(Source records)
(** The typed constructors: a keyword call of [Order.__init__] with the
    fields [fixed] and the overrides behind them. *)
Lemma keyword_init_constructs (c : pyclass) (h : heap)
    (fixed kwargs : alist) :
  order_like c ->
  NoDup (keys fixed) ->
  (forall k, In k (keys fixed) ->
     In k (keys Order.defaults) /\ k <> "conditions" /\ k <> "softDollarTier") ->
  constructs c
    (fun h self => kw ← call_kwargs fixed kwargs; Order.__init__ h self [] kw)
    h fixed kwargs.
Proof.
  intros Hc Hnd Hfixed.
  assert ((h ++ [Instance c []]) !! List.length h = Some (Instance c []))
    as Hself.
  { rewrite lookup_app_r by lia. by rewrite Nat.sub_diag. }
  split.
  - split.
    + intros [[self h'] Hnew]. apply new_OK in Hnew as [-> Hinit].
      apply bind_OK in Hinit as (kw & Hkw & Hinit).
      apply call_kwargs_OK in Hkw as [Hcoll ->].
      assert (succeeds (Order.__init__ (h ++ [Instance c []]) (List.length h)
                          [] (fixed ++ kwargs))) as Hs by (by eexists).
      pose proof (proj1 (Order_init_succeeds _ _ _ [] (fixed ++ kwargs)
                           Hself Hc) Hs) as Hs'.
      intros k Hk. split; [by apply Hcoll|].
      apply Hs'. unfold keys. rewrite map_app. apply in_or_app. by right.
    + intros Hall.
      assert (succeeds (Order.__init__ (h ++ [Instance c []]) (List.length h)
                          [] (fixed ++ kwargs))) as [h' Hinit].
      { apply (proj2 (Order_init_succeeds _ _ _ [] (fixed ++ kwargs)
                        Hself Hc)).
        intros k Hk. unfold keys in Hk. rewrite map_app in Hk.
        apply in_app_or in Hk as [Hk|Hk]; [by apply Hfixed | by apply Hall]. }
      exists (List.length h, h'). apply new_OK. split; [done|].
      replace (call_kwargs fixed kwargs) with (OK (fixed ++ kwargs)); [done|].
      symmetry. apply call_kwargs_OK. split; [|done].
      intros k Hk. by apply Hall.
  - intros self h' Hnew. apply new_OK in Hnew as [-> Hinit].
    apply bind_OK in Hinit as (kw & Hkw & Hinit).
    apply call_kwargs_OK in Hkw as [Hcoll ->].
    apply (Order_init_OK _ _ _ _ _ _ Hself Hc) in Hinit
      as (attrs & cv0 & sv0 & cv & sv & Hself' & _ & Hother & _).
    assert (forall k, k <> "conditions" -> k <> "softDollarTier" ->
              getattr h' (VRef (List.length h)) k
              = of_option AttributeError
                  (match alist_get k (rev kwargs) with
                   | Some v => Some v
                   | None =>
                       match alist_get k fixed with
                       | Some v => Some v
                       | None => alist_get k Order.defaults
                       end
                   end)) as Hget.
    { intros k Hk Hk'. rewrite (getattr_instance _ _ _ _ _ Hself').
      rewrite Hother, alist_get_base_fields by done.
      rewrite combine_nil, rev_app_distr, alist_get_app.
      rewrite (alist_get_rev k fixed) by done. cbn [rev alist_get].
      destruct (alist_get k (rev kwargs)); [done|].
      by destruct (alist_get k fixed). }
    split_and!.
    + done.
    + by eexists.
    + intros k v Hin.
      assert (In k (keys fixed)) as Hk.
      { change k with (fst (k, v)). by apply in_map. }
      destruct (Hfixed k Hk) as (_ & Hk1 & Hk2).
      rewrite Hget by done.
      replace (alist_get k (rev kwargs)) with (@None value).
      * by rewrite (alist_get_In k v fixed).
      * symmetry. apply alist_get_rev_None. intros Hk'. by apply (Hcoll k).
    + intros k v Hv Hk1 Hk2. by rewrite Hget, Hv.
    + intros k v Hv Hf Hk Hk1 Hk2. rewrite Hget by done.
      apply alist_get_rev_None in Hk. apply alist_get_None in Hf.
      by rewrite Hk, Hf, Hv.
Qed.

==

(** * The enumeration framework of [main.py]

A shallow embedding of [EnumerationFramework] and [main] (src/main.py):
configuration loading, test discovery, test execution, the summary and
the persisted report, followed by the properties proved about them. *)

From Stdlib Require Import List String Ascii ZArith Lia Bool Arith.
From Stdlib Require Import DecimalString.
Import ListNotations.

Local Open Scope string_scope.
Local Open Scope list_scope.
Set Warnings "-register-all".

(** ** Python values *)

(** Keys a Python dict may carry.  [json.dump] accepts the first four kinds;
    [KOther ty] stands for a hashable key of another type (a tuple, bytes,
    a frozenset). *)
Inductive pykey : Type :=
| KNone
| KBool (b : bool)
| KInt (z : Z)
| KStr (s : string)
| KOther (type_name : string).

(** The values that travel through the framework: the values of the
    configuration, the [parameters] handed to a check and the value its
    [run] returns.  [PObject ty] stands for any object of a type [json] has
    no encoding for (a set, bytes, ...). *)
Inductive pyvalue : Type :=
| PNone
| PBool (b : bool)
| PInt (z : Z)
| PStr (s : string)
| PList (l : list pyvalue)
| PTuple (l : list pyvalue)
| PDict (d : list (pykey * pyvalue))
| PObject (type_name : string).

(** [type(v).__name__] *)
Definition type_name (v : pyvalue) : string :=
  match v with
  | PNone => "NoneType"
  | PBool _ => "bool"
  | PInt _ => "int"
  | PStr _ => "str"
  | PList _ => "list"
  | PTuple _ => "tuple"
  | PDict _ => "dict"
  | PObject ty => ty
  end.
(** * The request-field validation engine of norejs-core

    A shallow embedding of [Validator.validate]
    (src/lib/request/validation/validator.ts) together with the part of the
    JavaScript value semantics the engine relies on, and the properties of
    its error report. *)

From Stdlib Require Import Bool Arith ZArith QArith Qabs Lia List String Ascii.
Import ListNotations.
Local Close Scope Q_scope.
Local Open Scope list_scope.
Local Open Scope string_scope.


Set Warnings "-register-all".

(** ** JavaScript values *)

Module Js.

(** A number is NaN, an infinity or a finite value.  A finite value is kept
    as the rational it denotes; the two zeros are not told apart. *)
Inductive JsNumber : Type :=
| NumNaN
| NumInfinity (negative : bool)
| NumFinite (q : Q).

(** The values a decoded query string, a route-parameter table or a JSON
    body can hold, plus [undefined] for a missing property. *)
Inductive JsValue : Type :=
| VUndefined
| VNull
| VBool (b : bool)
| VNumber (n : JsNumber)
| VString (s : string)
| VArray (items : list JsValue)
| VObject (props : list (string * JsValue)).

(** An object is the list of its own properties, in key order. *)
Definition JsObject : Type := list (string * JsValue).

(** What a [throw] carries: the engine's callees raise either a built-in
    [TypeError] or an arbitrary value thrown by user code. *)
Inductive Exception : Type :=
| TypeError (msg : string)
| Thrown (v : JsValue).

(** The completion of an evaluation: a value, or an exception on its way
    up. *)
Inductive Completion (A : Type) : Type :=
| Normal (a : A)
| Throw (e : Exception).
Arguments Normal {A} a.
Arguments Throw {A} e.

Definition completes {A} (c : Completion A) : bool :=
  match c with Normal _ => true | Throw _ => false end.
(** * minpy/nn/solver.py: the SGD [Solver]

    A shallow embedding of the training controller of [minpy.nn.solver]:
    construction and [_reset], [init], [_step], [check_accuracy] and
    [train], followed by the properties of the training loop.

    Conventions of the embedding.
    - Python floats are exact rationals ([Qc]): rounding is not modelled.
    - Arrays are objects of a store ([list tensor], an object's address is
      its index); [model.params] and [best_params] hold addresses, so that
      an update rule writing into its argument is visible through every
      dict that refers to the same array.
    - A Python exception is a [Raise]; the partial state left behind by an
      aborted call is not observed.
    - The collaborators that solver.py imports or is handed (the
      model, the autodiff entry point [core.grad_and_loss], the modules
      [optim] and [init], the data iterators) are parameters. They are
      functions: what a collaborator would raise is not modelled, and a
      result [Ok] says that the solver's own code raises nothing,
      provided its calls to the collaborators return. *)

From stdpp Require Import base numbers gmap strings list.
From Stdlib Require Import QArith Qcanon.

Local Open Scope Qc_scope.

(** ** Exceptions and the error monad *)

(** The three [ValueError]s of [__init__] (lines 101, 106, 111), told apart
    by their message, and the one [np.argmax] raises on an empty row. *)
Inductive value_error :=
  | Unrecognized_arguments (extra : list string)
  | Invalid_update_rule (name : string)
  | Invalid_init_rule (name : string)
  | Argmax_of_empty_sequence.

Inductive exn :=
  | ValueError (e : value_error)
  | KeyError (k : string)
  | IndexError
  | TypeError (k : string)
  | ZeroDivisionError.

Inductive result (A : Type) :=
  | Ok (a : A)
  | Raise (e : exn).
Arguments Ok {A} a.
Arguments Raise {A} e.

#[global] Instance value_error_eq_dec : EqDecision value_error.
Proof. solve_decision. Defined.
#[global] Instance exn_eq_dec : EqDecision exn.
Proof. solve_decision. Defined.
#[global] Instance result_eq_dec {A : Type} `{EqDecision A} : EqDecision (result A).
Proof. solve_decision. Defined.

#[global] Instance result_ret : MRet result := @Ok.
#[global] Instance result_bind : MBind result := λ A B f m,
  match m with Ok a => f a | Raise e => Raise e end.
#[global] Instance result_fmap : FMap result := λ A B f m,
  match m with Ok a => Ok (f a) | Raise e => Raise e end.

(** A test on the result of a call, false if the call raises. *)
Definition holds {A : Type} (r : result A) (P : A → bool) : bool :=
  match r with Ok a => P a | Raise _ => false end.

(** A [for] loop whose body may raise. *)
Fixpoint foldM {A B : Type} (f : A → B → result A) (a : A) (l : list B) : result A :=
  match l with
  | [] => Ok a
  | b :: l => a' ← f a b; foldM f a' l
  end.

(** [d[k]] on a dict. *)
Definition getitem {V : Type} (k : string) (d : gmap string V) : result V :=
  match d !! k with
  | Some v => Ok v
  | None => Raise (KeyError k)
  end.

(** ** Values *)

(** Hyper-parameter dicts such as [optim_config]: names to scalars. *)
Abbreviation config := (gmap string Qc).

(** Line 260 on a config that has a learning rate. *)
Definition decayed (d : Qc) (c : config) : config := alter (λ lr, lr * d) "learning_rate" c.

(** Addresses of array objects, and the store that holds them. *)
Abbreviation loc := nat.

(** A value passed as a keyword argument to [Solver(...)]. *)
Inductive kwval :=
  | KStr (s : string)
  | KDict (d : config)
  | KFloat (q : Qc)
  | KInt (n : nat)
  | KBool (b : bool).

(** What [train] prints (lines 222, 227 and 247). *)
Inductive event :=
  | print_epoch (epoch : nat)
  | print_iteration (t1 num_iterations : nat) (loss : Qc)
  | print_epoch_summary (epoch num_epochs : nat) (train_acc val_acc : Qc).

▶ _WORK REQUEST_
Show each line in the data where the string "EqDecision" appears.

▶ _EXERCISE OUTPUT_
#[global] Instance value_error_eq_dec : EqDecision value_error.
#[global] Instance exn_eq_dec : EqDecision exn.
#[global] Instance result_eq_dec {A : Type} `{EqDecision A} : EqDecision (result A).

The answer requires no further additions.